The prevalence of family farms
Farms across the world are predominantly family operations. As a result of being family operations, farms in low and high-income countries both exist without outside investors and likely will have no full-time year-round employees.
'90 plus percent of farmers in US, Japan, Australia, South Korea, in Africa, in South Asia are family operations. That means that they’re facing both input suppliers and product markets that have huge scale economies… both before and after the farm creating these common double-sided monopolies and monopsonies that we see in the complicated value chains.’
The issue of insurance for farmers
Insurance is an important topic within food economics in relation to agriculture and poverty. The lack of access to fairly priced insurance, in settings of high uncertainty and risk, can have significant welfare costs. Food systems require economic concepts (such as moral hazard, asymmetric information or missing markets) to explore this issue. From a global perspective, we can see stark differences between the insurance and protection offered by high-income countries' governments to farmers relative to small farmers in LMICs. This difference can have important political economy consequences.
Food consumption at different stages of development
Engel’s law is a well-known economic concept whereby higher-income people spend a smaller fraction of income on their food. As incomes grow, overall spending on food consumption tends to increase, as expenditure on value added services around food rises and kitchen and plate waste increases. However, these effects are generally smaller than the rise in incomes, leading to a falling share of total income going towards food spending.
On the supply-side, the finite supply of land places constraints on successful farmers’ expansion and plays a role in structural transformation as a country develops.
‘A transformation out of agriculture [occurs], for the two reasons. On the demand-side Engel’s law, and on the supply-side, the fact that prosperous farmers cannot get any more land so have to wait for their neighbours to get other jobs to expand.’
The double burden of malnutrition
Malnutrition has two key aspects: undernourishment, affecting individuals or households who lack adequate nutrition, and overnutrition, where excessive consumption leads to various non-communicable diseases such as diabetes and heart disease. The latter is often linked to behavioural food choices, like present biases, and highlights how the food system has evolved; not only providing more opportunities to overeat but also creating an environment that encourages overconsumption.
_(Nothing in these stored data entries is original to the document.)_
(** X22. The principal angle of the circle view lies in [[-90, 90]], so the
    arc that depicts twice that angle never takes the large-arc flag; the
    second principal angle lies in [[0, 180]] and the shear angle in
    [[-135, 45]].  The sweep flag of that arc is clear for a positive shear
    stress and set for a negative one; for zero shear it depends on the sign
    of the zero, which the number model does not have. *)
Theorem principal_arc_flags (sigmaX sigmaY tauXY theta : R) :
  let d := MohrsCircle.derived sigmaX sigmaY tauXY theta in
  - 90 <= MohrsCircle.thetaP1 d <= 90
  /\ 0 <= MohrsCircle.thetaP2 d <= 180
  /\ - 135 <= MohrsCircle.thetaS1 d <= 45
  /\ MohrsCircle.arcP_large sigmaX sigmaY tauXY theta = false
  /\ (0 < tauXY -> MohrsCircle.arcP_sweep sigmaX sigmaY tauXY theta = false)
  /\ (tauXY < 0 -> MohrsCircle.arcP_sweep sigmaX sigmaY tauXY theta = true).
Proof.
  intros d. pose proof PI_RGT_0 as Hpi.
  assert (Hr : - 90 < MohrsCircle.thetaP1 d <= 90).
  { unfold d. rewrite thetaP1_eq_principalAngle. apply principalAngle_range. }
  assert (Hs : 0 <= MohrsCircle.thetaP1 d <-> 0 <= tauXY).
  { unfold d. cbn [MohrsCircle.thetaP1 MohrsCircle.derived].
    rewrite <- (atan2_nonneg_iff tauXY ((sigmaX - sigmaY) / 2)).
    set (a := JS.atan2 tauXY ((sigmaX - sigmaY) / 2)).
    assert (E : a * 180 / PI / 2 = a * (90 / PI)) by (field; lra).
    rewrite E. assert (Hk : 0 < 90 / PI).
    { unfold Rdiv. apply Rmult_lt_0_compat; [lra |].
      now apply Rinv_0_lt_compat. }
    split; intros; nra. }
  split; [lra |].
  split; [change (MohrsCircle.thetaP2 d) with (MohrsCircle.thetaP1 d + 90); lra |].
  split; [change (MohrsCircle.thetaS1 d) with (MohrsCircle.thetaP1 d - 45); lra |].
  split.
  { unfold MohrsCircle.arcP_large. fold d. unfold JS.gtb.
    apply ltb_false_iff. unfold JS.abs, Rabs.
    destruct (Rcase_abs _); lra. }
  unfold MohrsCircle.arcP_sweep. fold d.
  destruct (JS.geb (MohrsCircle.thetaP1 d) 0) eqn:E.
  - unfold JS.geb in E. apply leb_true_iff in E. apply Hs in E.
    split; [reflexivity | intros; lra].
  - assert (Hn : ~ 0 <= MohrsCircle.thetaP1 d).
    { intros H. apply leb_true_iff in H. unfold JS.geb in E. congruence. }
    split; [| reflexivity].
    intros Ht. exfalso. apply Hn. apply Hs. lra.
Qed.

(** ** The parameter sliders *)

Section Sliders.

Variable parseFloat : string -> option R.

Lemma merge_range_edit (p : App.param) (f : ParameterSlider.field)
    (raw : string) (q : App.patch) :
  Spec.wellFormed p ->
  ParameterSlider.handleRangeChange parseFloat (App.value p) (App.min p)
    (App.max p) f raw = Some q ->
  Spec.wellFormed (App.merge p q).
Proof.
  intros (Hlt & Hlo & Hhi). unfold ParameterSlider.handleRangeChange.
  destruct (parseFloat raw) as [parsed |]; [| discriminate].
  destruct f.
  - destruct (JS.ltb parsed (App.max p)) eqn:E; [| discriminate].
    apply ltb_true_iff in E. intros [= <-].
    unfold Spec.wellFormed, App.merge. simpl.
    unfold JS.max, Rmax. destruct (Rle_dec _ _); lra.
  - destruct (JS.gtb parsed (App.min p)) eqn:E; [| discriminate].
    apply gtb_true_iff in E. intros [= <-].
    unfold Spec.wellFormed, App.merge. simpl.
    unfold JS.min, Rmin. destruct (Rle_dec _ _); lra.
Qed.
(** The chain of [if]/[elif] tests of [_analyze_line_for_heading], which
    yields [(confidence, level)]; the initial values are [(0.0, 0)]. *)
Definition classify_line (line : string) : result (Q * Z) :=
  (* Pattern 1: Numbered headings *)
  if Re.matches numbered_heading line then Ok (0.9%Q, PyStr.count PyStr.DOT line)
  (* Pattern 2: All caps headings *)
  else if PyStr.isupper line && (3 <? PyStr.len line) && (PyStr.len line <? 100)
  then Ok (0.85%Q, 0)
  else
    (* Pattern 3: Title case with specific keywords *)
    let! title_case := _is_title_case line in
    if title_case && _contains_heading_keywords line then Ok (0.8%Q, 1)
    (* Pattern 4: Bold-like patterns *)
    else if Re.matches capitalized_words line && (word_count line <=? 8)
    then Ok (0.75%Q, 2)
    (* Pattern 5: Section-like patterns *)
    else if Re.matches section_prefix line then Ok (0.9%Q, 0)
    (* Pattern 6: Short, capitalized lines *)
    else if word_count line <=? 5 then
      let! c0 := PyStr.first line in
      if PyChar.isupper c0 && negb (PyStr.endswith PyStr.DOT line)
      then Ok (0.7%Q, 2)
      else Ok (0.0%Q, 0)
    else Ok (0.0%Q, 0).

(** [confidence > c] on floats. *)
Definition Qgtb (a b : Q) : bool := negb (Qle_bool a b).

Definition _analyze_line_for_heading (line : string) (page_num line_num : Z)
    : result (option heading) :=
  (* Remove extra whitespace *)
  let line := Re.sub (Re.plus Re.ws) " " (PyStr.strip line) in
  (* Skip if too short or too long *)
  if (PyStr.len line <? 3) || (200 <? PyStr.len line) then Ok None
  (* Skip common non-heading patterns *)
  else if _is_regular_text line then Ok None
  else
    let! found := classify_line line in
    let conf := fst found in
    let lvl := snd found in
    if Qgtb conf 0.6
    then Ok (Some (candidate line lvl page_num line_num text_analysis conf))
    else Ok None.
Food economics and nutrition policy
‘We can do a better job of all types of policy. For humanity to keep on addressing the many challenges that we face, we need to bring science into the hands of decision-makers.’
Open access textbooks, like Food Economics, help to ensure science is accessible to policymakers. Often this type of science is out of sight and inaccessible, limiting its reach and impact. This textbook can be easily integrated into courses and is freely available online.